For this kind of simulation, the Monte Carlo method would do a better job at representing the plurality of paths around this idealization.
I believe the Win, Loss ratio can be AND should be consistent over the years if it's part of one's plan. Just take the fibs and do the math to risk your percentage.
As for the edge ... it's a trader's nightmare you're talking about. Even death looks prettier. But adaptation is part of the grand scheme.

Thanks
 
...But adaptation is part of the grand scheme...

Yeah, tell me about it. I'm having a tough time adapting.

Win 9 out of 10 times and gain 1% of the account, great! Lose one time out of those 10 and lose 1% of the account, your W/L ratio is 90%, but your P/L is zero.
 
Yeah, tell me about it. I'm having a tough time adapting.

Win 9 out of 10 times and gain 1% of the account, great! Lose one time out of those 10 and lose 1% of the account, your W/L ratio is 90%, but your P/L is zero.
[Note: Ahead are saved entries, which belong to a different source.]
(* ===== verification/KinfoProc.v ===== *)
(** * Values in the proc file system: the type files of kinfo.c

    Reading a value node prints the value; writing parses it and stores it.  The
    kernel's number parser and the outcome of copies to and from the user are
    parameters. *)
From S2P Require Import Prelude Kinfo KinfoData.

(** What the handlers get from the kernel.  [simple_strto*] return the value and
    the number of characters taken; [None]: the array ended before the number
    did, so that they read beyond it. *)
Class ProcEnv := {
  simple_strtoul : list Z → option (Z * Z);
  simple_strtoull : list Z → option (Z * Z);
  simple_strtol : list Z → option (Z * Z);
  uncopied : Z → Z                     (* bytes of so many that are not copied *)
}.

(** ** Decimal numbers *)

Definition is_digit (ch : Z) : bool := (48 <=? ch) && (ch <=? 57).
Definition digits_value (ds : list Z) : Z := foldl (λ a ch, a * 10 + (ch - 48)) 0 ds.

(** The digits of [v], which has at most [fuel] of them. *)
Fixpoint decimal (fuel : nat) (v : Z) : list Z :=
  match fuel with
  | O => []
  | S fuel => if v <? 10 then [48 + v] else decimal fuel (v / 10) ++ [48 + v `mod` 10]
  end.

(** "%lu\n" or "%llu\n", and "%d\n", of a 64-bit number: 20 digits are enough. *)
Definition format_unsigned (v : Z) : cstring := decimal 20 v ++ [10].
Definition format_signed (v : Z) : cstring :=
  (if v <? 0 then 45 :: decimal 20 (- v) else decimal 20 v) ++ [10].

(** Numbers in memory, the least significant byte first. *)
Definition le_value (bs : list Z) : Z := foldr (λ b a, b + 256 * a) 0 bs.
Fixpoint le_bytes (n : nat) (v : Z) : list Z :=
  match n with O => [] | S n => v `mod` 256 :: le_bytes n (v / 256) end.

(** ** State *)

Record proc_state := mk_proc {
  p_cell : list Z;          (* the memory at the node's data pointer *)
  p_user : list Z;          (* what was copied to the user's buffer *)
  p_pos : Z;                (* the file position *)
  p_live : Z                (* vmalloc'ed buffers that were not freed *)
}.

Abbreviation P := (stateful proc_state).

Definition set_cell (c : list Z) (s : proc_state) : proc_state := mk_proc c (p_user s) (p_pos s) (p_live s).
Definition set_copied (u : list Z) (s : proc_state) : proc_state := mk_proc (p_cell s) (p_user s ++ u) (p_pos s) (p_live s).
Definition set_pos (p : Z) (s : proc_state) : proc_state := mk_proc (p_cell s) (p_user s) p (p_live s).
Definition add_live (n : Z) (s : proc_state) : proc_state := mk_proc (p_cell s) (p_user s) (p_pos s) (p_live s + n).

(** [n] bytes at [pos] of an array. *)
Definition slice (buf : list Z) (pos n : Z) : outcome (list Z) :=
  if (0 <=? pos) && (0 <=? n) && (pos + n <=? Z.of_nat (length buf))
  then Ok (take (Z.to_nat n) (drop (Z.to_nat pos) buf)) else Fault OutOfBounds.

Section proc.
Context `{ProcEnv} (handlers : Z → type_handler).

Definition kfio_strtoul (p : list Z) : option (Z * Z) := simple_strtoul p.
Definition kfio_strtoull (p : list Z) : option (Z * Z) := simple_strtoull p.
Definition kfio_strtol (p : list Z) : option (Z * Z) := simple_strtol p.

(** Returns the number of bytes that were not copied; the length is an
    [unsigned]. *)
Definition kfio_copy_to_user (from : list Z) (pos len : Z) : P Z :=
  bs ← lift (slice from pos (u32 len));
  let result := uncopied (u32 len) in
  modify (set_copied (take (Z.to_nat (u32 len - result)) bs));;
  mret (s32 result).

(** Bytes that are not copied are zeroed. *)
Definition kfio_copy_from_user (to from : list Z) (len : Z) : P (Z * list Z) :=
  bs ← lift (slice from 0 (u32 len));
  let result := uncopied (u32 len) in
  to ← lift (put_bytes to 0 (take (Z.to_nat (u32 len - result)) bs ++ replicate (Z.to_nat result) 0));
  mret (s32 result, to).

(** [len > count] compares as [unsigned long]. *)
Definition fio_proc_read_buffer (local_buf : list Z) (len count : Z) : P Z :=
  s ← get;
  let len := s64 (len - p_pos s) in
  let len := if u64 len >? count then s64 count else len in
  if len >? 0 then
    result ← kfio_copy_to_user local_buf (p_pos s) len;
    if result =? 0 then modify (set_pos (s64 (p_pos s + len)));; mret len
    else mret result
  else mret len.

(** The handler is called on the node's memory. *)
Definition generic_type_handler (n : kfio_info_node) (cmd : Z) (old : option Z) (new : option (list Z)) :
    P (Z * option (list Z)) := λ s,
  match kfio_info_generic_type_handler handlers n cmd old new (p_cell s) with
  | Ok (rc, v, c) => Ok ((rc, v), set_cell c s)
  | Fault e => Fault e
  end.

Definition KFIO_INFO_READ : Z := 256.
Definition KFIO_INFO_WRITE : Z := 128.

Definition LOCAL_BUF : Z := 32.

(** Reading a value into [val], a variable of [ni_size] bytes that holds [junk]
    before, and printing it.  The text is at most 21 characters and is written to
    the start of [local_buf]. *)
Definition read_number (n : kfio_info_node) (size : Z) (junk stack : list Z) (format : list Z → cstring) (count : Z) : P Z :=
  '(rc, v) ← generic_type_handler n KFIO_INFO_READ (Some size) None;
  if rc =? 0 then
    let text := format (default junk v) in
    local_buf ← lift (put_bytes stack 0 (vsnprintf_bytes LOCAL_BUF text));
    rc ← fio_proc_read_buffer local_buf (Z.of_nat (length text)) count;
    mret (s32 rc)
  else mret rc.

(** [stack] is what [local_buf] holds on entry, [vm] the memory [kfio_vmalloc]
    returns. *)
Definition read_string (n : kfio_info_node) (size : Z) (stack : list Z) (vm : Z → option (list Z)) (count : Z) : P Z :=
  data ← (if u64 size >? LOCAL_BUF then
            match vm (u64 size) with None => mret None | Some m => modify (add_live 1);; mret (Some m) end
          else mret (Some stack));
  match data with
  | None => mret (- ENOMEM)
  | Some data =>
      '(rc, v) ← generic_type_handler n KFIO_INFO_READ (Some size) None;
      rc ← (if rc =? 0 then
              data ← lift (put_bytes data 0 (default [] v));
              rc ← fio_proc_read_buffer data size count;
              mret (s32 rc)
            else mret rc);
      (if u64 size >? LOCAL_BUF then modify (add_live (-1)) else mret tt);;
      mret rc
  end.

Definition kfio_info_os_type_read (n : kfio_info_node) (stack junk : list Z) (vm : Z → option (list Z)) (count : Z) : P Z :=
  if ni_type n =? KFIO_INFO_STRING then read_string n (ni_size n) stack vm count
  else if ni_type n =? KFIO_INFO_UINT32 then
    read_number n (ni_size n) junk stack (λ v, format_unsigned (u32 (le_value v))) count
  else if ni_type n =? KFIO_INFO_UINT64 then
    read_number n (ni_size n) junk stack (λ v, format_unsigned (u64 (le_value v))) count
  else if ni_type n =? KFIO_INFO_INT32 then
    read_number n (ni_size n) junk stack (λ v, format_signed (s32 (le_value v))) count
  else mret (- EINVAL).

(** Parsing [local_buf] and storing the value: the parser stops at the first
    character that is no digit, which has to be at most one before the end. *)
Definition write_number (n : kfio_info_node) (local_buf : list Z) (strto : list Z → option (Z * Z)) (width : nat)
    (count : Z) : P Z :=
  match strto local_buf with
  | None => fail OutOfBounds
  | Some (val, endp) =>
      if u64 endp <? u64 (count - 1) then mret (- EINVAL)
      else
        '(rc, _) ← generic_type_handler n KFIO_INFO_WRITE None (Some (le_bytes width val));
        if negb (rc =? 0) then mret (- EIO) else mret count
  end.

Definition write_value (n : kfio_info_node) (data : list Z) (count : Z) : P Z :=
  if ni_type n =? KFIO_INFO_UINT32 then write_number n data kfio_strtoul 4 count
  else if ni_type n =? KFIO_INFO_UINT64 then write_number n data kfio_strtoull 8 count
  else if ni_type n =? KFIO_INFO_INT32 then write_number n data kfio_strtol 4 count
  else mret count.

(** [value.data] with room for a string is the whole buffer of [value.size]
    bytes, whatever part of it was copied in. *)
Definition write_string (n : kfio_info_node) (data : list Z) (size count : Z) : P Z :=
  bs ← lift (slice data 0 size);
  '(rc, _) ← generic_type_handler n KFIO_INFO_WRITE None (Some bs);
  (if u64 size >? LOCAL_BUF then modify (add_live (-1)) else mret tt);;
  if negb (rc =? 0) then mret (- EIO) else mret count.

Definition kfio_info_os_type_write (n : kfio_info_node) (stack : list Z) (vm : Z → option (list Z))
    (buf : list Z) (count : Z) : P Z :=
  let size := ni_size n in
  let str := ni_type n =? KFIO_INFO_STRING in
  data ← (if str && (u64 size >? LOCAL_BUF) then
            match vm (u64 size) with None => mret None | Some m => modify (add_live 1);; mret (Some m) end
          else mret (Some stack));
  match data with
  | None => mret (- ENOMEM)
  | Some data =>
      if count >? (if str then u64 size else LOCAL_BUF) then mret (- EINVAL)
      else
        '(rc, data) ← kfio_copy_from_user data buf count;
        if negb (rc =? 0) then
          (if str && (u64 size >? LOCAL_BUF) then modify (add_live (-1)) else mret tt);;
          mret rc
        else
          s ← get;
          modify (set_pos (s64 (p_pos s + count)));;
          if str then write_string n data size count else write_value n data count
  end.

End proc.

(** The documented behaviour of the parsers and of the copies: a number ends at
    the first character that is no digit (the end of the array counts only when
    there is none), values that fit are exact, and no more bytes fail to be copied
    than were asked for. *)
Definition number (ds : list Z) : Prop := ds ≠ [] ∧ Forall (λ ch, is_digit ch = true) ds.
Definition no_digit_next (rest : list Z) : Prop := ∃ ch rest', rest = ch :: rest' ∧ is_digit ch = false.

Class ProcEnvLaws `{ProcEnv} : Prop := {
  strtoul_number ds rest : number ds → no_digit_next rest → digits_value ds < 2 ^ 64 →
    simple_strtoul (ds ++ rest) = Some (digits_value ds, Z.of_nat (length ds));
  strtoull_number ds rest : number ds → no_digit_next rest → digits_value ds < 2 ^ 64 →
    simple_strtoull (ds ++ rest) = Some (digits_value ds, Z.of_nat (length ds));
  strtol_number ds rest : number ds → no_digit_next rest → digits_value ds < 2 ^ 63 →
    simple_strtol (ds ++ rest) = Some (digits_value ds, Z.of_nat (length ds));
  strtol_negative ds rest : number ds → no_digit_next rest → digits_value ds < 2 ^ 63 →
    simple_strtol (45 :: ds ++ rest) = Some (- digits_value ds, 1 + Z.of_nat (length ds));
  strtoul_unterminated ds : number ds → simple_strtoul ds = None;
  uncopied_range len : 0 <= len → 0 <= uncopied len <= len
}.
Finally done a Monte Carlo :
upload_2020-2-2_5-7-34.png


Guess there is a problem in what you've said.
 
Last edited:
Finally done a Monte Carlo :
View attachment 218282

Guess there is a problem in what you've said.

My logic is infallible. If you trade nine times to gain 1% of your account, and then on trade number ten you lose 1% of your account including those profits, you are net zero.
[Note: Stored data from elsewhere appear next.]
Lemma reads_run local len counts s :
  copies_succeed → len <= Z.of_nat (length local) → len < 2 ^ 32 → Forall (in_u 32) counts →
  0 <= p_pos s <= len → p_user s = take (Z.to_nat (p_pos s)) local →
  ∃ s', reads local len counts s = Ok (tt, s') ∧ p_pos s' = Z.min len (p_pos s + zsum id counts)
    ∧ p_user s' = take (Z.to_nat (p_pos s')) local ∧ p_cell s' = p_cell s.
Proof.
  intros C L S K. revert s. induction K as [|count counts K Ks IH]; intros s P U; cbn [reads].
  - exists s. split_and!; try done. change (zsum id []) with 0. lia.
  - rewrite (stateful_bind_ok _ _ _ _ _ (read_buffer_run local len count s C P L S K)). cbv beta.
    set (n := piece len (p_pos s) count). unfold in_u in K. assert (0 <= n) by (unfold n, piece; lia).
    destruct (IH (after_read local n s)) as (s' & E & Q & U' & Cl).
    + cbn. unfold n, piece. lia.
    + cbn. rewrite U, take_drop_take. f_equal. lia.
    + exists s'. split; [done|]. split; [|done]. rewrite Q. cbn [after_read set_pos p_pos].
      assert (0 <= zsum id counts).
      { clear -Ks. induction Ks as [|c cs Kc _ IHc]; [done|]. unfold in_u in Kc. change (zsum id (c :: cs)) with (c + zsum id cs). lia. }
      change (zsum id (count :: counts)) with (count + zsum id counts). unfold n, piece. lia.
Qed.

(** A text read from its start in pieces of any sizes arrives complete and in
    order: what the user has after the reads is the prefix of the text that the
    sizes add up to, and the position is its length. *)
Theorem reads_collect_text local len counts s :
  copies_succeed → 0 <= len <= Z.of_nat (length local) → len < 2 ^ 32 → Forall (in_u 32) counts →
  p_pos s = 0 → p_user s = [] →
  ∃ s', reads local len counts s = Ok (tt, s')
    ∧ p_user s' = take (Z.to_nat (Z.min len (zsum id counts))) local
    ∧ p_pos s' = Z.min len (zsum id counts).
Proof.
  intros C L S K P U. destruct (reads_run local len counts s C ltac:(lia) S K) as (s' & E & Q & U' & _);
    [lia|by rewrite P|]. exists s'. rewrite P in Q. by rewrite U', Q.
Qed.

(** A read at a position behind the end of the text is not an end of file:
    it copies as many bytes as were asked for from behind the text, or, when the
    buffer is not that long, reads outside it. *)
Theorem read_past_end_leaks local len count s :
  copies_succeed → 0 <= len < p_pos s → p_pos s < 2 ^ 62 → in_u 32 count → 0 < count →
  fio_proc_read_buffer local len count s
  = match slice local (p_pos s) count with
    | Ok bs => Ok (count, set_pos (p_pos s + count) (set_copied bs s))
    | Fault e => Fault e
    end.
Proof.
  intros C P B K Pc. unfold fio_proc_read_buffer. erewrite stateful_bind_ok; [|done]. cbv beta.
  change (2 ^ 62) with 4611686018427387904 in *. unfold in_u in K. change (2 ^ 32) with 4294967296 in K.
  rewrite (wraps_small 64 (len - p_pos s)) by (try done; unfold in_s; change (2 ^ (64 - 1)) with 9223372036854775808; lia).
  assert (u64 (len - p_pos s) = len - p_pos s + 18446744073709551616) as ->.
  { unfold wrapu. change (2 ^ 64) with 18446744073709551616.
    symmetry. apply (Z.mod_unique _ _ (-1)); lia. }
  assert ((len - p_pos s + 18446744073709551616 >? count) = true) as -> by lia.
  rewrite (wraps_small 64 count) by (try done; unfold in_s; change (2 ^ (64 - 1)) with 9223372036854775808; lia).
  rewrite Z.gtb_ltb, (proj2 (Z.ltb_lt _ _)) by lia. unfold kfio_copy_to_user.
  rewrite (wrapu_small 32 count) by (unfold in_u; change (2 ^ 32) with 4294967296; lia).
  rewrite C, Z.sub_0_r. destruct (slice local (p_pos s) count) as [bs|e] eqn:E; [|done].
  assert (length bs <= Z.to_nat count)%nat as Lb.
  { unfold slice in E. destruct (_ && _); [|done]. injection E as <-. rewrite length_take. lia. }
  unfold lift, modify, mbind, stateful_bind, mret, stateful_ret. cbn. rewrite take_ge by lia.
  change (s32 0 =? 0) with true; cbv iota; rewrite (wraps_small 64) by (try done; unfold in_s; change (2 ^ (64 - 1)) with 9223372036854775808; lia). done.
Qed.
So ten steps up to go 10 steps back. You go nowhere. Put that into your Monte Crisco and smoke it.

And if you do not believe me, GTFO of your simulations, and just trade your darn thing. Prove me wrong about the W/L ratio! Stop running atomic-bomb simulations, and trade your account.
 
My logic is infallible. If you trade nine times to gain 1% of your account, and then on trade number ten you lose 1% of your account including those profits, you are net zero.

So ten steps up to go 10 steps back. You go nowhere. Put that into your Monte Crisco and smoke it.

And if you do not believe me, GTFO of your simulations, and just trade your darn thing. Prove me wrong about the W/L ratio! Stop running atomic-bomb simulations, and trade your account.

Oki. My mistake.
Thought you were sayin +9-1=0
Got nothing to do but to sleep so I toy a little bit.
 
These 4 strategies all have an expectancy of 0.5%
But their P(win), P(Loss), %(Win) and %(Loss) are different.
We can see that strategy that win more often are less volatile / risky.
Even though their R/R is less than 1. Means are the same, profitability is equal.
A mean being lower than its median indicate greater downside risk so don't be fooled by its max.

For comparison I've set the risk equal among strategies (0.99 aka 1%)

upload_2020-2-2_7-33-23.png


This is for 253rd bet according to 50K paths starting from 100.
 
Last edited:
Err do you need to go through all this exercise ? Just read Virtu financial reports and you can see how a tiny edge(HFT) compounds to the moon.